The mother of 3-year-old and 8-month-old boys is more than halfway through her chemo, which has knocked her flat for days at a time and at times deprived her of the simple joys of rocking her babies to sleep or reading them a bedtime story. It has, however, helped her learn to appreciate every moment she has with them.

“I totally take pleasure in all the little things,” she replied. “I appreciate every giggle, every hug. That’s the way life should be lived anyway,” she said.

Against the odds, Mason is a 13-year survivor of inflammatory breast cancer. She believes she has survived for a reason and wants to make the most of her days by sharing her story, spreading awareness and raising money for research through the foundation.

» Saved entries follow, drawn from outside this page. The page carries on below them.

(** * pyne.simplesim.cards: surfaces, regions and cells

    A shallow embedding of the geometry core of [pyne/simplesim/cards.py]
    (Python 2): the card naming contract ([ICard]), the surface
    primitives ([ISurface], [IAxisSurface], [AxisCylinder], [AxisPlane],
    [Parallelepiped]), the region tree ([IRegion], [RegionLeaf],
    [RegionAnd], [RegionOr]) and the material cell ([Cell]).

    Modelling conventions.
    - Numbers are exact rationals ([Q]): Python integers exactly, floats
      up to rounding.  The comparisons [!=], [>], [<=] of the source are
      the decidable comparisons of [Q].
    - A method that mutates [self] is a computation [M S A]: it takes the
      object, and gives back the object as the call leaves it together
      with either the returned value or the exception raised.  The state
      survives a [Raise], so "nothing was written before the error" is a
      statement about the model and not a convention.
    - A constructor is an [outcome]: the new object or the exception.
    - A property setter of the source is a validation followed by one
      store.  The validation is the [_check] function, the setter proper
      is [assign] of it; a constructor runs the same validation on the
      value it was given before the object exists.
    - Surfaces live in a store ([heap]); a [RegionLeaf] holds the address
      of its surface, as the Python leaf holds a reference. *)

From Stdlib Require Import QArith Lqa Lia Bool List Ascii String.
From stdpp Require Import gmap.
Import ListNotations.

Open Scope string_scope.
Open Scope Q_scope.

(** ** Exceptions and the two monads *)

Inductive PyExcClass : Type :=
| StandardError
| ValueError
| TypeError
| NameError.

(** An exception: its Python class and the message template of the
    [raise] statement (format arguments are not expanded). *)
Record exn : Type := Exc { exc_class : PyExcClass; exc_msg : string }.

Inductive outcome (A : Type) : Type :=
| Return (a : A)
| Raise (e : exn).

Arguments Return {A} a.
Arguments Raise {A} e.

Definition obind {A B : Type} (o : outcome A) (k : A -> outcome B) : outcome B :=
  match o with
  | Return a => k a
  | Raise e => Raise e
  end.

Definition M (S A : Type) : Type := S -> outcome A * S.

Definition ret {S A : Type} (a : A) : M S A := fun s => (Return a, s).

Definition raise {S A : Type} (e : exn) : M S A := fun s => (Raise e, s).

Definition bind {S A B : Type} (m : M S A) (k : A -> M S B) : M S B :=
  fun s =>
    match m s with
    | (Return a, s') => k a s'
    | (Raise e, s') => (Raise e, s')
    end.

(** Read an attribute of [self]. *)
Definition gets {S A : Type} (f : S -> A) : M S A := fun s => (Return (f s), s).

(** Write an attribute of [self]. *)
Definition modify {S : Type} (f : S -> S) : M S unit := fun s => (Return tt, f s).

(** A property setter: validate, then store. *)
Definition assign {S V : Type} (check : S -> outcome V) (store : V -> S -> S) : M S unit :=
  fun self =>
    match check self with
    | Return v => (Return tt, store v self)
    | Raise e => (Raise e, self)
    end.

Declare Scope py_scope.
Delimit Scope py_scope with py.
Notation "x <- m ;; k" := (bind m (fun x => k))
  (at level 100, m at next level, right associativity) : py_scope.
Notation "m ;;; k" := (bind m (fun _ => k))
  (at level 100, right associativity) : py_scope.
Notation "x <~ o ;; k" := (obind o (fun x => k))
  (at level 100, o at next level, right associativity) : py_scope.
Open Scope py_scope.
(* ===== verification/_CoqProject ===== *)
-Q . S2P
Prelude.v
Bytes.v
CText.v
PMem.v
Watch.v
Expr.v
ExprGram.v
Cpu.v
Axi4.v
Devices.v
Xbar.v
AxiSlave.v
AxiBurst.v
Soc.v
Duplex.v
Env.v
DepObs.v
CacheObs.v
PerfObs.v
DivTb.v
IntrTb.v
Disasm.v
Elf.v
Variants.v
Sdb.v
Watchlist.v
Session.v
Init.v
Builds.v
SimType.v
BatchRun.v
Gol.v
GolProf.v
GolCount.v
GolRun.v
(** Moving the unlinked node to the front of the free list, over its head. *)
Lemma holds_recycle ns hp f fs i wi wf hs :
  length ns = NR_WP → (∀ j w, ns !! j = Some w → NO w = Z.of_nat j) →
  chain ns hp hs → chain ns (Some f) (f :: fs) →
  ns !! i = Some wi → ns !! f = Some wf → NoDup (i :: hs ++ f :: fs) →
  holds (Pool (<[i := set_next wi (next wf)]> ns) hp (Some i)) hs (i :: fs).
Proof.
  intros Hlen Hno Hh Hf Hi Hwf Hnd.
  assert (i ∉ hs ∧ i ≠ f ∧ i ∉ fs) as (Hihs & Hif & Hifs) by (apply NoDup_cons in Hnd; set_solver).
  split; simpl.
  - by rewrite length_insert.
  - by apply no_insert.
  - by apply chain_insert.
  - econstructor; [apply list_lookup_insert_eq; by eapply lookup_lt_Some|].
    cbn [next set_next]. apply chain_insert; [|done].
    inversion Hf as [|? v ? Hv Hc]; subst. rewrite Hwf in Hv. by simplify_eq.
  - apply NoDup_cons in Hnd as [_ Hnd]. apply NoDup_app in Hnd as (N1 & N2 & N3).
    apply NoDup_cons in N3 as [_ N3].
    apply NoDup_app. split; [done|]. split; [|by apply NoDup_cons].
    intros x Hx [->|Hx']%elem_of_cons; [done|]. by eapply N2; [|right].
Qed.

Lemma new_wp_ok p hs i fs :
  holds p hs (i :: fs) →
  ∃ p', new_wp p = (["Set watchpoint " +:+ fmt_d (Z.of_nat i) +:+ nl], Ok (i, p')) ∧
        holds p' (i :: hs) fs.
Proof.
  intros H. pose proof (holds_free _ _ _ H) as Hf. inversion Hf as [|? w ? Hw Hc Hp]; subst.
  unfold new_wp. rewrite <- Hp, (deref_Some _ _ _ Hw), io_bind_ret_l. cbv beta iota zeta.
  rewrite (holds_no _ _ _ H _ _ Hw). eexists. split; [done|].
  pose proof (holds_nodup _ _ _ H) as Hnd. apply NoDup_app in Hnd as (N1 & N2 & N3).
  apply NoDup_cons in N3 as [Hi N3].
  assert (i ∉ hs) by (intros Hx; by eapply N2; [|left]).
  split; simpl.
  - rewrite length_insert. apply H.
  - apply no_insert; [apply H|done].
  - econstructor; [apply list_lookup_insert_eq; by eapply lookup_lt_Some|].
    cbn [next set_next]. apply chain_insert; [apply H|done].
  - by apply chain_insert.
  - apply NoDup_cons. split; [|apply NoDup_app; split_and!; [done| |done]].
    + set_solver.
    + intros x Hx Hx'. by eapply N2; [|right].
Qed.

Lemma new_wp_exhausted p hs : holds p hs [] → new_wp p = fail AssertFail.
Proof.
  intros H. pose proof (holds_free _ _ _ H) as Hf. unfold new_wp. by inversion Hf.
Qed.

(** What [free_wp] has done just before it touches the free list. *)
Lemma free_wp_unlink p hs fs i :
  holds p hs fs → i ∈ hs →
  ∃ ns' hp' wi hs1 hs2, hs = hs1 ++ i :: hs2 ∧
    length ns' = NR_WP ∧ (∀ j w, ns' !! j = Some w → NO w = Z.of_nat j) ∧
    chain ns' hp' (hs1 ++ hs2) ∧ chain ns' (free_ p) fs ∧ ns' !! i = Some wi ∧
    free_wp i p =
      (emit ("Free watchpoint " +:+ fmt_d (Z.of_nat i) +:+ nl);;
       '(_, wf) ← deref ns' (free_ p);
       mret (Pool (<[i := set_next wi (next wf)]> ns') hp' (Some i))).
Proof.
  intros H Hin. destruct (list_elem_of_split _ _ Hin) as (hs1 & hs2 & ->).
  pose proof (holds_head _ _ _ H) as Hh. pose proof (holds_free _ _ _ H) as Hf.
  pose proof (holds_nodup _ _ _ H) as Hnd. apply NoDup_app in Hnd as (N1 & N2 & N3).
  assert (i ∉ fs) as Hifs by (apply N2; set_solver).
  destruct (holds_lookup _ _ _ i H ltac:(set_solver)) as [w Hw].
  destruct hs1 as [|h hs1 _] using rev_ind.
  - inversion Hh as [|? v ? Hv Hc Hp]; subst. rewrite Hw in Hv; simplify_eq.
    exists (wp_pool p), (next v), v, [], hs2. split_and!; try done; [apply H|apply H|].
    unfold free_wp. rewrite <- Hp, (deref_Some _ _ _ Hw), !io_bind_ret_l. cbv beta iota.
    rewrite Z.eqb_refl, (holds_no _ _ _ H _ _ Hw), io_bind_assoc. cbv beta.
    f_equal. rewrite io_bind_ret_l. cbn [wp_pool free_ head].
    by rewrite (deref_Some _ _ _ Hw).
  - rewrite <- app_assoc in Hh, N1. simpl in Hh, N1.
    destruct (holds_lookup _ _ _ h H ltac:(set_solver)) as [wh Hwh].
    pose proof (holds_len _ _ _ H) as Hlen.
    assert (length (hs1 ++ [h]) <= NR_WP)%nat as Hfuel.
    { assert (NoDup ((hs1 ++ [h]) ++ i :: hs2)) as Hx by (by rewrite <- app_assoc).
      apply NoDup_app in Hx as [Hx _]. rewrite <- Hlen. apply NoDup_length_lt; [done|].
      intros x Hx'. eapply chain_lt; [exact Hh|set_solver]. }
    pose proof N1 as Nhs. apply NoDup_app in Nhs as (_ & Npre & Nhs).
    apply NoDup_cons in Nhs as [Nh Nhs].
    assert (h ≠ i) as Hhi by set_solver.
    assert (i ∉ hs1) as Hihs1 by set_solver.
    assert (∃ h0 t, hs1 ++ h :: i :: hs2 = h0 :: t ∧ h0 ≠ i) as (h0 & t & Et & Hh0).
    { destruct hs1 as [|h0 hs1]; eexists _, _; (split; [done|]); set_solver. }
    rewrite Et in Hh. inversion Hh as [|? w0 ? Hw0 _ Hp]; subst. rewrite <- Et in Hh.
    exists (<[h := set_next wh (next w)]> (wp_pool p)), (head p), w, (hs1 ++ [h]), hs2.
    rewrite <- !app_assoc. simpl. split_and!; [done| | | | | |].
    + by rewrite length_insert.
    + apply no_insert; [apply H|done].
    + by apply chain_unlink with i.
    + apply chain_insert; [done|]. intros Hx. apply (N2 h); [set_solver|done].
    + by rewrite list_lookup_insert_ne.
    + assert (deref (wp_pool p) (head p) = mret (h0, w0)) as Hd
        by (rewrite <- Hp; by apply deref_Some).
      unfold free_wp. rewrite (deref_Some _ _ _ Hw), Hd, !io_bind_ret_l. cbv beta iota.
      rewrite (no_eqb _ _ _ h0 i _ _ H Hw0 Hw), bool_decide_eq_false_2 by done.
      rewrite (find_wp_chain NR_WP _ _ _ (hs1 ++ [h]) i w hs2);
        [|by rewrite <- app_assoc|intros j v Hj Hv Ej|done|done|done].
      2: { apply Z.eqb_eq in Ej. rewrite (no_eqb _ _ _ j i _ _ H Hv Hw) in Ej.
           apply bool_decide_eq_true in Ej as ->. set_solver. }
      rewrite last_snoc, io_bind_ret_l. cbn [from_option].
      rewrite (deref_Some _ _ _ Hw), io_bind_ret_l, (deref_Some _ _ _ Hwh), io_bind_ret_l.
      cbv beta iota. rewrite (holds_no _ _ _ H _ _ Hw), io_bind_assoc. f_equal.
      rewrite io_bind_ret_l. cbn [wp_pool free_ head].
      by rewrite (deref_Some (<[h:=_]> _) i w) by (by rewrite list_lookup_insert_ne).
Qed.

“I was told I had a 3 percent chance of being alive in five years, and I said, ‘Somebody’s got to be in the 3 percent,’” said Mason, who lives in northern Indiana. A licensed practical nurse at the time, she finished her treatment, went back to work and also studied to become a registered nurse. Achieving that goal, she went on to get a bachelor’s degree in nursing.

Now she works practically around the clock, answering e-mails and phone calls from patients and family members, speaking to groups around the country and helping fund research.

She said it is important for newly diagnosed patients not to lose hope.

“I tell people who are first diagnosed, don’t look at the statistics now. ... Your case is your case. You are not a statistic. There is no way anyone knows what your outcome is going to be.

“If I had thrown up my hands and said, ‘What’s the point?’ and not bothered to get treatment, I would have died, that’s a given.”

Mason recommends patients find a treatment team with whom they can work, get involved in their treatment plans and “just move forward.”

“None of us knows how much time we have. The way I look at it, every day above ground is a good one.”